A non-parametric extension of the Kruskal-Wallis test to two-factor designs, serving as the rank-based alternative to two-way ANOVA.

When to Use

Use this test when you have two categorical factors and a continuous or ordinal outcome but cannot assume normality. For example, testing the effects of treatment type and sex on a non-normally distributed pain score.

Assumptions

  • Observations are independent.
  • The dependent variable is at least ordinal.
  • No strong interaction effect is present (the test has low power for detecting interactions).

Required Inputs

InputTypeNotes
ValuesNumericResponse variable (continuous or ordinal)
Factor 1CategoricalFirst grouping factor
Factor 2CategoricalSecond grouping factor

Output Metrics

MetricWhat it means
Factor A — DFDegrees of freedom for the first factor.
Factor A — SS (Ranks)Sum of squares of ranks for the first factor.
Factor A — H (Chi-Square)H statistic for the first factor, approximated by chi-square.
Factor A — Pr > Chi-SquareP-value for the first factor.
Factor B — DFDegrees of freedom for the second factor.
Factor B — SS (Ranks)Sum of squares of ranks for the second factor.
Factor B — H (Chi-Square)H statistic for the second factor.
Factor B — Pr > Chi-SquareP-value for the second factor.
A*B — H (Chi-Square)H statistic for the interaction.
A*B — Pr > Chi-SquareP-value for the interaction effect.
NNumber of observations in each cell.
MedianMedian of each cell.
Q1First quartile of each cell.
Q3Third quartile of each cell.
IQRInterquartile range of each cell.
Mean RankAverage rank within each cell.

Interpretation

  • Interpret the H statistics as you would F-statistics from two-way ANOVA, but based on ranks instead of raw values.
  • A significant main effect means that the ranks differ across levels of that factor.
  • The interaction test has relatively low statistical power.
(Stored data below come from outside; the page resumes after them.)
Lemma bounded_queue_fills_up_witness : exists ins outs q q' o, b_runs small_queue sample_bounded ins outs q /\ head_ (b_chain q) = None /\
  b_resume 2 false q = Some (o, q') /\ o = Waits.
Proof.
  assert ((fun x => (x.1.1.2, x.1.2, head_ (b_chain x.2), b_conts x.2 !! 2%nat, b_not_full x.2, b_not_empty x.2)) <$> run_bevents sample_bounded small_queue
    = Some ([7; 8], [7; 8], None, Some (B_push 12 false), [], [])) as E by (vm_compute; reflexivity).
  assert ((fun _ => tt) <$> (x ← run_bevents sample_bounded small_queue; b_resume 2 false x.2) = Some tt) as E2 by (vm_compute; reflexivity).
  destruct (run_bevents sample_bounded small_queue) as [[[[os ins] outs] q]|] eqn:Er; [|discriminate E].
  cbn [mbind option_bind snd] in E2. cbn [fmap option_fmap option_map fst snd] in E. injection E as -> -> Eh Ec Ef Ee.
  destruct (b_resume 2 false q) as [[o q']|] eqn:Es; [|discriminate E2]. pose proof (run_bevents_runs _ _ _ _ _ _ Er) as R.
  exists [7; 8], [7; 8], q, q', o. split; [exact R|]. split; [exact Eh|]. split; [exact Es|].
  destruct (bounded_queue_fills_up 2 2 small_queue sample_bounded [7; 8] [7; 8] q eq_refl ltac:(lia) R) as [_ Hf].
  apply (proj2 (Hf eq_refl) 2%nat 12%nat o q'); [|exact Ec|exact Es]. split; [by rewrite Ec|]. left. rewrite Ef, Ee. split; apply not_elem_of_nil.
Defined.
A non-significant interaction does not necessarily mean there is no interaction.
  • Cell-level medians and mean ranks provide descriptive context for the test results.

Common Pitfalls

  • The Scheirer-Ray-Hare test has notoriously low power for detecting interaction effects. If the interaction is your primary interest, consider aligned rank transform (ART) ANOVA instead.
  • The chi-square approximation for the H statistic requires reasonable cell sizes. Very small cells produce unreliable p-values.
  • This test does not have a well-established post-hoc procedure. Separate Mann-Whitney tests with Bonferroni correction are sometimes used as a follow-up.

How It Works

  1. Rank all observations across the entire dataset from smallest to largest.
  2. Perform a standard two-way ANOVA on the ranked data instead of the original values.
  3. Compute H statistics by dividing each sum of squares of ranks by the total mean square of ranks. Each H follows a chi-square distribution under the null hypothesis.

Citations

References

  • Scheirer, C. J., Ray, W. S., & Hare, N. (1976). The analysis of ranked data derived from completely randomized factorial designs. Biometrics, 32(2), 429-434.